Il clima di " carnevale permanente" non ostacolò comunque l'attività politico amministrativa di Venezia che, a fine anno , aveva già esteso la propria giurisdizione sul Friuli e sul Bellunese, compreso il Cadore e Feltre, mettendo prima sul tavolo l' alleanza con i Visconti e poi sottomettendo per sempre il patriarcato di Aquileia retto da Lodovico di Trek.
La guerra iniziata nel 1413, finì il 31 luglio 1420 con l' atto di sottomissione a Venezia del Cadore ( sottoposto al vassallaggio di Aquileia).
Quello stesso anno la flotta e l' armata veneziana, al comando del "Capitano del Golfo" Pietro Loredan riprendevano il dominio su Durazzo, Scutari e tutta la Dalmazia, snidando ad una ad una tutte le "feluche" e gli "sciabechi" dei pirati turchi.
Dopo una lunga malattia, il 4 aprile 1423, Tommaso Mocenigo si spense e sepolto nella chiesa dei SS. Giovanni e Paolo. 

LXV FRANCESCO FOSCARI ( 1423-1457)
Tommaso Mocenigo, fervido servitore della Repubblica, rinsaldati i capisaldi nell'entroterra veneto considerava ogni altra mira espansionistica, al di là di quanto non fosse già stato fatto, una rovina per Venezia perchè avrebbe rotto gli equilibri instaurati, con l' inevitabile conseguenza di infinite guerre.
In tal senso, eludendo il divieto della Promissione Ducale che non permetteva al doge di nominare un suo successore, lasciò un testamento morale, reso pubblico, anzi un testamento alla rovescia, ovvero un monito (per mettere in guardia la Quarantia, quando si sarebbe verificata la sua dipartita), non mirato alla nomina di qualcuno "che ne sarebbe stato comunque degno", quanto sulla eventuale elezione di Francesco Foscari, notoriamente bramoso di estendere ulteriormente i domini di Venezia.
Il quarantanovenne Francesco Foscari fu eletto il 15 aprile 1423.
Di famiglia già ricchissima, il suo patrimonio si rimpinguò ulteriormente grazie alle "doti" derivate da due matrimoni con nobildonne di casato altrettanto facoltoso.
La preveggenza di "Tommasone" non fu smentita, il dogado più lungo nella storia dei dogi veneziani, durato 34 anni 6 mesi ed 8 giorni, fu quasi interamente funestato non solo dalla guerra ma anche da sciagure e faide famigliari.

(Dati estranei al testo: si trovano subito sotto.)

Example build_hello :
  buildTrigramProfile ["Hello"; "hell"; "hi"]%string
  = Ok [("ell", fadd F1 F1); ("hel", fadd F1 F1); ("llo", F1)]%string.
Proof. reflexivity. Qed.

Example to_string_half : to_string (fdiv F1 (fadd F1 F1)) = "0.500000"%string.
Proof. reflexivity. Qed.

Example to_string_third : to_string (fdiv F1 (fadd (fadd F1 F1) F1)) = "0.333333"%string.
Proof. reflexivity. Qed.

Example identify_demo :
  fst (identifyLanguage ["hello"]%string
         [ {| languageCode := "fr"; trigramProfile := [("onj"%string, F1)] |};
           {| languageCode := "en"; trigramProfile := [("ell"%string, F1)] |} ])
  = Ok "en (0.577350)"%string.
Proof. reflexivity. Qed.

(** ** Strings and bytes *)

Lemma length_app_char (s : string) (c : ascii) :
  String.length (s ++ String c EmptyString) = S (String.length s).
Proof. induction s as [| a s IH]; simpl; [| rewrite IH]; reflexivity. Qed.

Lemma get_app_char (s : string) (c : ascii) :
  String.get (String.length s) (s ++ String c EmptyString) = Some c.
Proof. induction s as [| a s IH]; simpl; [reflexivity | exact IH]. Qed.

Lemma substring_app_char (s : string) (c : ascii) :
  String.substring 0 (String.length s) (s ++ String c EmptyString) = s.
Proof. induction s as [| a s IH]; simpl; [| rewrite IH]; reflexivity. Qed.

Lemma bytes_of_string_app (s t : string) :
  bytes_of_string (s ++ t) = bytes_of_string s ++ bytes_of_string t.
Proof. induction s as [| c s IH]; simpl; [| rewrite IH]; reflexivity. Qed.

Lemma bytes_of_string_nonneg (s : string) :
  Forall (fun b => 0 <= b) (bytes_of_string s).
Proof.
  induction s as [| c s IH]; simpl; constructor; [| exact IH].
  unfold byte_of_ascii. apply N2Z.is_nonneg.
Qed.

Lemma bytes_of_string_of_bytes (bs : list Z) :
  Forall (fun b => 0 <= b < 256) bs -> bytes_of_string (string_of_bytes bs) = bs.
Proof.
  induction 1 as [| b bs Hb _ IH]; [reflexivity |].
  cbn [string_of_bytes bytes_of_string]. rewrite IH. f_equal.
  unfold byte_of_ascii, ascii_of_byte.
  rewrite N_ascii_embedding by lia. lia.
Qed.

Lemma string_of_bytes_of_string (s : string) :
  string_of_bytes (bytes_of_string s) = s.
Proof.
  induction s as [| c s IH]; [reflexivity |].
  cbn [string_of_bytes bytes_of_string]. rewrite IH. f_equal.
  unfold byte_of_ascii, ascii_of_byte. rewrite N2Z.id. apply ascii_N_embedding.
Qed.

Lemma bytes_of_string_range (s : string) :
  Forall (fun b => 0 <= b < 256) (bytes_of_string s).
Proof.
  induction s as [| c s IH]; simpl; constructor; [| exact IH].
  unfold byte_of_ascii.
  pose proof (N_ascii_bounded c) as Hb. lia.
Qed.




(** ** The map operations *)

Lemma find_insert_absent (k k' : string) (v : float) (m : TrigramProfile) :
  find k m = None ->
  find k' (insert k v m) = if String.eqb k' k then Some v else find k' m.
Proof.
  induction m as [| [k0 v0] m IH]; simpl; intros Hk.
  - reflexivity.
  - destruct (String.eqb_spec k k0) as [-> | Hne]; [discriminate |].
    destruct (String.compare k k0) eqn:Hc.
    + apply String.compare_eq_iff in Hc. contradiction.
    + simpl. reflexivity.
    + simpl. rewrite (IH Hk).
      destruct (String.eqb_spec k' k0) as [-> | Hne']; [| reflexivity].
      destruct (String.eqb_spec k0 k) as [-> | _]; [contradiction | reflexivity].
Qed.

Lemma find_assign (k k' : string) (v : float) (m : TrigramProfile) :
  find k' (assign k v m) =
  if String.eqb k' k
  then match find k m with Some _ => Some v | None => None end
  else find k' m.
Proof.
  induction m as [| [k0 v0] m IH]; simpl.
  - destruct (String.eqb k' k); reflexivity.
  - destruct (String.eqb_spec k k0) as [-> | Hne]; simpl.
    + destruct (String.eqb_spec k' k0); reflexivity.
    + rewrite IH.
      destruct (String.eqb_spec k' k0) as [-> | Hne'].
      * destruct (String.eqb_spec k0 k) as [-> | _]; [contradiction | reflexivity].
      * reflexivity.
Qed.

Lemma index_present (k : string) (v : float) (m : TrigramProfile) :
  find k m = Some v -> index k m = (v, m).
Proof. intros H. unfold index. rewrite H. reflexivity. Qed.

Lemma compare_Gt_Lt (a b : string) : String.compare a b = Gt -> String.compare b a = Lt.
Proof. intros H. rewrite String.compare_antisym, H. reflexivity. Qed.

Lemma sorted_insert (k : string) (v : float) (m : TrigramProfile) :
  sorted m -> sorted (insert k v m).
Proof.
  induction m as [| [k0 v0] m IH]; simpl; intros Hs.
  - auto.
  - destruct (String.compare k k0) eqn:Hc.
    + exact Hs.
    + simpl. auto.
    + destruct Hs as [Hhd Htl]. specialize (IH Htl).
      change (sorted ((k0, v0) :: insert k v m)).
      simpl. split; [| exact IH].
      destruct m as [| [k1 v1] m']; simpl.
      * apply compare_Gt_Lt. exact Hc.
      * destruct (String.compare k k1); auto using compare_Gt_Lt.
Qed.

Lemma sorted_assign (k : string) (v : float) (m : TrigramProfile) :
  sorted m -> sorted (assign k v m).
Proof.
  induction m as [| [k0 v0] m IH]; simpl; intros Hs.
  - exact I.
  - destruct Hs as [Hhd Htl]. specialize (IH Htl).
    destruct (String.eqb k k0).
    + simpl. auto.
    + change (sorted ((k0, v0) :: assign k v m)). simpl. split; [| exact IH].
      destruct m as [| [k1 v1] m']; simpl; [exact I |].
      destruct (String.eqb k k1); exact Hhd.
Qed.

(** ** [getCosineSimilarity] *)

Lemma cosine_step_spec (s : float) (l : TrigramProfile) (element : string * float) :
  cosine_step (s, l) element =
  (match find (fst element) l with
   | Some w => fadd s (fmul (snd element) w)
   | None => s
   end, l).
Proof.
  unfold cosine_step. destruct (find (fst element) l) as [w |] eqn:Hf.
  - rewrite (index_present _ _ _ Hf). reflexivity.
  - reflexivity.
Qed.

Lemma cosine_loop_spec (t l : TrigramProfile) (s : float) :
  fold_left cosine_step t (s, l) = (fold_left fadd (shared_products t l) s, l).
Proof.
  revert s. induction t as [| element t IH]; intros s; cbn [fold_left].
  - reflexivity.
  - rewrite cosine_step_spec, IH.
    unfold shared_products. cbn [flat_map]. rewrite fold_left_app.
    destruct (find (fst element) l); reflexivity.
Qed.

Lemma getCosineSimilarity_spec (t l : TrigramProfile) :
  getCosineSimilarity t l = (fold_left fadd (shared_products t l) F0, (t, l)).
Proof.
  unfold getCosineSimilarity. rewrite cosine_loop_spec. reflexivity.
Qed.

Lemma shared_products_ext (t l l' : TrigramProfile) :
  (forall k v, In (k, v) t -> find k l' = find k l) ->
  shared_products t l' = shared_products t l.
Proof.
  unfold shared_products. induction t as [| [k v] t IH]; simpl; intros H.
  - reflexivity.
  - rewrite (H k v) by (left; reflexivity).
    rewrite IH; [reflexivity |]. intros k' v' Hin. apply (H k' v'). right. exact Hin.
Qed.

(** C2: the score is the sum, taken in key order from [0.F], of
    [textProfile[k] * languageProfile[k]] over the keys [k] of [textProfile]
    that [languageProfile] has too; what [languageProfile] holds at other keys
    does not change the score. *)
Theorem getCosineSimilarity_sum_of_shared_products (textProfile languageProfile : TrigramProfile) :
  fst (getCosineSimilarity textProfile languageProfile)
  = fold_left fadd (shared_products textProfile languageProfile) F0
  /\ (forall other : TrigramProfile,
      (forall k v, In (k, v) textProfile -> find k other = find k languageProfile) ->
      fst (getCosineSimilarity textProfile other)
      = fst (getCosineSimilarity textProfile languageProfile)).
Proof.
  split.
  - rewrite getCosineSimilarity_spec. reflexivity.
  - intros other H. rewrite !getCosineSimilarity_spec. simpl.
    rewrite (shared_products_ext _ _ _ H). reflexivity.
Qed.

Lemma getCosineSimilarity_sum_of_shared_products_witness :
  fst (getCosineSimilarity [("abc", F1); ("bcd", fadd F1 F1)]%string
                           [("bcd", F1); ("xyz", F1)]%string)
  = fadd F0 (fmul (fadd F1 F1) F1)
  /\ fst (getCosineSimilarity [("abc", F1); ("bcd", fadd F1 F1)]%string
                              [("bcd", F1)]%string)
     = fst (getCosineSimilarity [("abc", F1); ("bcd", fadd F1 F1)]%string
                                [("bcd", F1); ("xyz", F1)]%string).
Proof.
  destruct (getCosineSimilarity_sum_of_shared_products
              [("abc", F1); ("bcd", fadd F1 F1)]%string
              [("bcd", F1); ("xyz", F1)]%string) as [Hsum Hother].
  split; [exact Hsum |].
  apply Hother. intros k v [H | [H | []]]; inversion H; reflexivity.
Defined.
(** C1: price versioning of [insert_item].  (A) On a store that answers
    every call, when the item has no open price version the call inserts
    one open version with the given four components and reports
    [price_changed = true]; when the open version has the same four
    components it is returned unchanged with [price_changed = false] and
    the history is untouched; otherwise that version is closed at the
    current time ([valid_to]) and a new open version with the given
    components is inserted, with [price_changed = true].  (B) Calling it
    twice with the same input adds no version and reports
    [price_changed = false] the second time.  (C) Calling it with
    components C1 and then C2 for the same item (which had no version)
    leaves exactly two versions, the first closed and the second open,
    when C1 <> C2, and exactly one open version when C1 = C2. *)
Theorem insert_item_price_versioning :
  (forall (row : item_input) (d : db),
   faults d = [] ->
   let it := resolved_item row d in
   let '(ok, _, res, d') := insert_item row d in
   ok = true /\
   match first (item_price_current (i_id it) d) with
   | None =>
     exists p, res = ItemPrice it (Some p) true /\ valid_to p = None /\
       p_item_id p = i_id it /\ comps_of p = input_comps row /\
       price_history d' = (price_history d ++ [p])%list
   | Some cur =>
     (comps_of cur = input_comps row ->
      res = ItemPrice it (Some cur) false /\ price_history d' = price_history d) /\
     (comps_of cur <> input_comps row ->
      exists p, res = ItemPrice it (Some p) true /\ valid_to p = None /\
        p_item_id p = i_id it /\ comps_of p = input_comps row /\
        price_history d' =
          (map (close_price (p_id cur) (clock d)) (price_history d) ++ [p])%list)
   end) /\
  (forall (row : item_input) (d : db),
   faults d = [] ->
   (length (item_price_current (i_id (resolved_item row d)) d) <= 1)%nat ->
   let '(_, _, _, d1) := insert_item row d in
   let '(ok2, _, res2, d2) := insert_item row d1 in
   ok2 = true /\ (exists it p, res2 = ItemPrice it p false) /\
   price_history d2 = price_history d1) /\
  (forall (row1 row2 : item_input) (d : db),
   faults d = [] -> same_triple row1 row2 ->
   versions_of (i_id (resolved_item row1 d)) d = [] ->
   let iid := i_id (resolved_item row1 d) in
   let '(_, _, _, d1) := insert_item row1 d in
   let '(_, _, res2, d2) := insert_item row2 d1 in
   (input_comps row1 <> input_comps row2 ->
    (exists it p, res2 = ItemPrice it p true) /\
    exists p1 p2, versions_of iid d2 = [p1; p2] /\
      comps_of p1 = input_comps row1 /\ valid_to p1 = Some (clock d) /\
      comps_of p2 = input_comps row2 /\ valid_to p2 = None) /\
   (input_comps row1 = input_comps row2 ->
    (exists it p, res2 = ItemPrice it p false) /\
    exists p1, versions_of iid d2 = [p1] /\
      comps_of p1 = input_comps row1 /\ valid_to p1 = None)).
Proof.
  split; [|split; [exact insert_item_idempotent | exact insert_item_two_calls]].
  intros row d Hf. cbn zeta.
  pose proof (insert_item_state row d Hf) as S.
  destruct (insert_item row d) as [[[ok msg] res] d'].
  destruct S as (Hok & _ & _ & _ & S). split; [exact Hok|].
  destruct (first _) as [cur|].
  - destruct S as [Seq Sne]. split; [exact Seq|].
    intros Hne; destruct (Sne Hne) as [-> ->].
    eexists; repeat split; cbn; rewrite ?Z.eqb_refl; reflexivity.
  - destruct S as [-> ->]. eexists; repeat split; reflexivity.
Qed.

Essendo mutato l'indirizzo politico di Venezia e considerato il pensiero del nuovo doge, i Visconti con a capo Filippo Maria, pensarono di arginare le eventuali mire della Repubblica tentando di sconfinare ed occupare posizioni strategiche nei territori da questa controllati, la guerra inizio nel 1426.
L' esercito visconteo, capitanato da Carlo Malatesta, Francesco Sforza e Nicolò Piccinino, fu sconfitto il 17 ottobre 1427 a Maclodio (nda: oggi provincia di Brescia), dall'esercito nato sull' alleanza di Venezia con Firenze e dalle truppe di ventura di Francesco di Bussone detto "il Carmagnola" . Nel 1428 fu firmata la pace di Ferrara che assegnò alla città lagunare i territori di Brescia, Bergamo e Cremona.
Il 5 maggio 1432 il Carmagnola fu arrestato, processato per tradimento e decapitato sulla pubblica piazza (non avevano convinto i pochi morti nella battaglia di Maclodio, ma soprattutto non convinse il comportamento tenuto nei confronti di migliaia di prigionieri, quasi subito rilasciati) 
Tra il 1429 ed il 1433 Venezia fu costretta a battersi sul fronte orientale contro i turchi che però conquistarono Salonicco.
Nel 1434 ci fu una recrudescenza delle lotte tra Milano e Venezia che ancora una volta, grazie alla resistenza di Brescia definita in quell'occasione "la Leonessa", riuscì a contenere l'esercito visconteo, un ulteriore inutile spargimento di sangue da ambo le parti: sia quella veneziana capitanata da Erasmo da Narni detto " Gattamelata) e Francesco Sforza, sia in quella avversa comandata da Gianfrancesco Gonzaga e Nicolò Piccinino. 
La successiva pace di Cremona del 1441confermò quanto stabilito in quella di Ferrara. 
Tra il 1441 ed il 1447 la scena fu occupata da Francesco Sforza che in con un continuo balletto tra i due schieramenti riesce a tenere accesa la disputa tra i due casati. 
Nel 1447 morì Filippo Maria Visconti lasciando unica erede la figlia Bianca Maria, già sposa di Francesco Sforza. A Milano venne instaurata la Repubblica, Sforza ripassa dalla parte veneziana e nel 1450 diventa Duca e signore di Milano ma non trova accordo con Venezia su Cremona, l' intercessione delle altre signorie coinvolte ( Gonzaga, D' Aragona, Savoia e Firenze) pone fine alla disputa con la pace di Lodi stipulata il 19 aprile 1454; facendo allargare i possedimenti veneziani alla stessa Lodi, Piacenza, Crema, Caravaggio ed i territori di Ghiaradadda.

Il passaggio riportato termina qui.